Kemal Kılıçdaroğlu, 6284 sayılı yasa ile ilgili olarak tartışmaların ardından "6284'ün kaldırılmasına asla izin vermemeliyiz. Bu, tüm kadınların ortak meselesidir" paylaşımını yaptı. İstanbul Sözleşmesi ile ilgili olarak da "Biz iktidar olunca 24 saat içinde sözleşmeyi geri getireceğiz" demişti. Ancak kısa bir süre önce açıkladıkları hükümet programında İstanbul Sözleşmesi'nin ismi bile geçmedi. Dolayısıyla Kılıçdaroğlu'nun yaptığı açıklama da gök kubbede hoş bir seda olarak kaldı. Millet İttifakı bileşeni DEVA Partisi'nin Genel Başkanı Ali Babacan, İstanbul Sözleşmesi'nin mutabakat metninde neden yer almadığını açıklarken, "Eğer partilerden biri ikisi üçü neyse mutabık değilse o hususlar bu metne girmiyor" demişti. Ancak Saadet Partisi'nin İstanbul Sözleşmesi konusunda ikna edilmesi, deveye hendek atlatmaktan daha zor olduğuna göre, Kılıçdaroğlu, nasıl "24 saatte getireceğiz" sözü verdi? Yanıt mı? Çünkü seçim süreçlerinde yalanın bini bir para.

Kılıçdaroğlu en son 6284 sayılı yasa ile ilgili olarak da "Son gelişmeler şunu net göstermiştir ki, mütedeyyin gençlerin yeri de Millet İttifakı'dır. Üzülerek görüyorum ki, Cumhur İttifakı kadına şiddeti savunan bir birlikteliğe dönüşmüştür" dedi.

Millet İttifakı'nın kadına yönelik erkek şiddeti karşısında politikası tam olarak nedir peki? "Ülkenin bölünmez bütünlüğü" kırmızı çizginiz, neden İstanbul Sözleşmesi, Saadet Partisi'nin dayatmaları karşısında CHP'nin kırmızı çizgisi olmadı? İttifaklar, asgari müştereklerdir elbette.
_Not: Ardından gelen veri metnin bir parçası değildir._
(* ===== verification/Actions.v ===== *)
(** * Actions of the agent runtime

    Models agent/aether-agent-runtime/src: errors.rs, action.rs, recovery.rs,
    planner.rs, validator.rs, session.rs and approval.rs.  A [Uuid] is a 128-bit
    number; its text form, third-party code, is the class [UuidText].  The
    parameters of an action are the arguments of its constructor. *)
From S2P Require Import Prelude RustStd Json.
From Stdlib Require Import Ascii.

Class UuidText := { uuid_text : N → string; uuid_parse : string → result N string }.

(** Printing a uuid and parsing it gives it back. *)
Class UuidLaws `{UuidText} : Prop := uuid_parse_text u : uuid_parse (uuid_text u) = Ok u.

(** ** errors.rs *)

Inductive AgentError :=
| AeSession (s : string) | AeRequest (s : string) | AeIntent (s : string)
| AeAction (s : string) | AeValidation (s : string) | AeCapabilityDenied (s : string)
| AePolicyDenied (s : string) | AeApprovalRequired (s : string)
| AeExecution (s : string) | AeIpc (s : string) | AeTool (s : string)
| AePlanner (s : string) | AeLlm (s : string) | AeObservation (s : string)
| AeCancellation (s : string) | AeTimeout (s : string) | AeNotFound (s : string)
| AeInternal (s : string).

Definition AgentError_to_string (e : AgentError) : string :=
  match e with
  | AeSession s => "Session error: " +:+ s
  | AeRequest s => "Request error: " +:+ s
  | AeIntent s => "Intent error: " +:+ s
  | AeAction s => "Action error: " +:+ s
  | AeValidation s => "Validation error: " +:+ s
  | AeCapabilityDenied s => "Capability denied: " +:+ s
  | AePolicyDenied s => "Policy denied: " +:+ s
  | AeApprovalRequired s => "Approval required: " +:+ s
  | AeExecution s => "Execution error: " +:+ s
  | AeIpc s => "IPC error: " +:+ s
  | AeTool s => "Tool error: " +:+ s
  | AePlanner s => "Planner error: " +:+ s
  | AeLlm s => "LLM error: " +:+ s
  | AeObservation s => "Observation error: " +:+ s
  | AeCancellation s => "Cancellation: " +:+ s
  | AeTimeout s => "Timeout: " +:+ s
  | AeNotFound s => "Not found: " +:+ s
  | AeInternal s => "Internal error: " +:+ s
  end.

(** ** action.rs *)

Inductive ActionRisk := ArLow | ArMedium | ArHigh | ArCritical.

#[export] Instance ActionRisk_eq_dec : EqDecision ActionRisk.
Proof. solve_decision. Defined.

(** The derived [Debug] text. *)
Definition ActionRisk_debug (r : ActionRisk) : string :=
  match r with
  | ArLow => "Low" | ArMedium => "Medium" | ArHigh => "High" | ArCritical => "Critical"
  end.

Inductive ActionVariant :=
| ApplicationLaunch (application_id : string)
| ApplicationClose (application_id : string)
| WindowList
| WindowFocus (window_id : option N) (application_id : option string)
| WindowMinimize (window_id : N)
| WindowMaximize (window_id : N)
| WindowClose (window_id : option N) (application_id : option string)
| FileList (path : string)
| FileRead (path : string)
| FileCreate (path : string) (content : option string)
| FileWrite (path content : string)
| FileSearch (query : string) (path : option string)
| FileRename (from to : string)
| FileMove (from to : string)
| FileDelete (path : string)
| ProcessList
| ProcessInspect (pid : option N) (name : option string)
| NetworkStatus
| NetworkInterfaces
| SystemStatus
| SystemInfo
| SystemResources
| SystemUptime
| ServiceRestart (service_id : string)
| StorageStatus
| ContextGet
| DisplayList
| DisplaySetBrightness (display_id : string) (level : N)
| DisplaySetResolution (display_id : string) (width height : N)
| DeviceList
| DeviceInspect (device_id : string)
| DeviceEnable (device_id : string)
| DeviceDisable (device_id : string)
| SystemReboot (delay_ms : N)
| SystemShutdown (delay_ms : N)
| SystemSuspend
| CredentialSeal (name plaintext : string)
| CredentialUnseal (name : string)
| PolicyReload.

Record Action := mkAction {
  act_id : N;
  act_session_id : string;
  act_variant : ActionVariant;
  act_requested_capabilities : list string;
  act_risk_level : ActionRisk;
  act_reason : string;
  act_timeout_ms : N;
}.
Neden asgari müşterekler için kadınların hayatı gözden çıkarılıyor?

Çünkü Millet İttifakı'nın diğer bileşenleri gibi Kılıçdaroğlu ve partisi, kadına yönelik erkek şiddetini, erkek egemen sistem ve devlet ile bağı içinde bir toplumsal cinsiyet eşitsizliği sorunu olarak görmüyor. Dolayısıyla, seçim ve ittifaklar için kadınların hayatlarını ve kazanımlarını gözden çıkartırken, bu şiddetin ortadan kaldırılmasına dair köktenci bir çözüm önerisi de sunmuyor. Ancak tribünlere oynayan açıklamalar yapıyor. Çünkü kadına yönelik şiddete ilişkin bir söz söylemek artık moda. Peki, acaba, Kemal Kılıçdaroğlu, Yeniden Refah Partisi'nin şartlarından biri olan LGBTİ+ derneklerinin kapatılmasına ilişkin ne diyor?
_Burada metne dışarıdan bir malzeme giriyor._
(* ===== verification/Intent.v ===== *)
(** * Intents

    Models services/aether-agentd/src/intent.rs up to the network: the
    capabilities of the agent, the parser that turns what the user says into
    intents, their validation, and the sentences that report a result.

    The outer [option] of a parser is a panic: a string cut at a bad place. *)
From S2P Require Import Prelude RustStd Text Json CoreTypes AgentContext.
From Stdlib Require Import Ascii.

Inductive CapabilityId :=
| CiSystemStatus | CiAppStatus | CiAppList | CiAppLaunch | CiAppClose
| CiWindowList | CiWindowFocus | CiWindowMinimize | CiWindowMaximize | CiWindowClose | CiWindowRestore
| CiContextGet
| CiFileList | CiFileSearch | CiFileRead | CiFileCreate | CiFileWrite | CiFileRename | CiFileMove
| CiFileDelete
| CiSystemInfo | CiSystemResources | CiSystemUptime.

#[export] Instance CapabilityId_eq_dec : EqDecision CapabilityId.
Proof. solve_decision. Defined.

Definition CapabilityId_as_str (c : CapabilityId) : string :=
  match c with
  | CiSystemStatus => "system.status"
  | CiAppStatus => "app.status"
  | CiAppList => "app.list"
  | CiAppLaunch => "app.launch"
  | CiAppClose => "app.close"
  | CiWindowList => "window.list"
  | CiWindowFocus => "window.focus"
  | CiWindowMinimize => "window.minimize"
  | CiWindowMaximize => "window.maximize"
  | CiWindowClose => "window.close"
  | CiWindowRestore => "window.restore"
  | CiContextGet => "context.get"
  | CiFileList => "file.list"
  | CiFileSearch => "file.search"
  | CiFileRead => "file.read"
  | CiFileCreate => "file.create"
  | CiFileWrite => "file.write"
  | CiFileRename => "file.rename"
  | CiFileMove => "file.move"
  | CiFileDelete => "file.delete"
  | CiSystemInfo => "system.info"
  | CiSystemResources => "system.resources"
  | CiSystemUptime => "system.uptime"
  end.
Uzun sözün kısası; son bir hafta içinde yaşananlar, Millet İttifakı ve Cumhur İttifakı'nın erkek egemenliğinde buluştuklarının somut göstergesi. Bu gerçeklik içinde Kılıçdaroğlu'nun tribüne oynayan açıklamalarının hiçbir anlamı yok. Ne demişler, ayinesi iştir kişinin söze bakılmaz.